21 Ingress Managing Ingress and Egress Traffic of the Cluster #

Hello, I’m Chrono.

In the previous lesson, we learned about the Service object, which is Kubernetes’ built-in load balancing mechanism. It uses static IP addresses to proxy dynamic Pods, supports domain name access and service discovery, and is an essential infrastructure for microservices architecture.

Service is very useful, but it can only be considered as “infrastructure.” Its management solution for network traffic is still too simple and has a long way to go to meet the complex requirements of modern application architecture. That’s why Kubernetes introduces a new concept on top of Service: Ingress.
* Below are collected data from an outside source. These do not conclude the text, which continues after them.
(** Every call of the sequence is allowed where it is made. *)
Fixpoint run_okb (s : t) (os : list sched_op) : bool :=
  match os with
  | [] => true
  | o :: os => op_okb s o &&
               match sched_step s o with
               | Some (_, s') => run_okb s' os
               | None => true
               end
  end.

Lemma sched_run_reachable os s s' :
  sched_reachable s -> run_okb s os = true -> sched_run s os = Some s' -> sched_reachable s'.
Proof.
  revert s. induction os as [|o os IH]; intros s Hs Hok Hr; cbn [run_okb sched_run] in *.
  - by injection Hr as <-.
  - apply andb_true_iff in Hok as [Ho Hok]. destruct (sched_step s o) as [[sw s1]|] eqn:E; [|done].
    apply (IH s1); [|done|done]. eapply sched_next; [done|by apply op_okb_ok|done].
Qed.

(** C1: Whatever sequence of API calls is made on a new scheduler, in any order
    and with any arguments: the next call returns (the discrete-event loop
    terminates), at most 16 tasks exist, the task reported as current is the one
    RUNNING task, and the context switch performed is the one to the new current
    task, to the idle context exactly when no task is current any more. *)
Theorem sched_invariant s o :
  sched_reachable s -> sched_op_ok s o ->
  sched_wf s /\ running_ok s /\
  exists sw s', sched_step s o = Some (sw, s') /\ step_result s s' sw.
Proof.
  intros Hs Ho. destruct (reachable_ok s Hs) as [Hw Hr].
  split; [done|]. split; [done|].
  destruct (sched_step_goal s o Hw Hr Ho) as (sw & s' & E & H & _). eauto.
Qed.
Compared to Service, Ingress is more closely related to actual business needs, and its development, application, and discussion are also the hottest topics in the community. Today, we will take a look at Ingress and its associated objects such as Ingress Controller and Ingress Class.

Why do we need Ingress #

Through the explanation in the previous class, we learned about the functions and operation mechanism of Service. Essentially, it is a layer 4 load balancer controlled by kube-proxy, which forwards traffic on the TCP/IP protocol stack (Service working principle diagram):

However, the load balancing feature at layer 4 is still too limited. It can only make simple judgments and combinations based on IP address and port number. Most of our applications now run on layer 7 of the HTTP/HTTPS protocol, which has more advanced routing conditions such as hostname, URI, request headers, certificates, etc. These conditions are not visible in the TCP/IP network stack.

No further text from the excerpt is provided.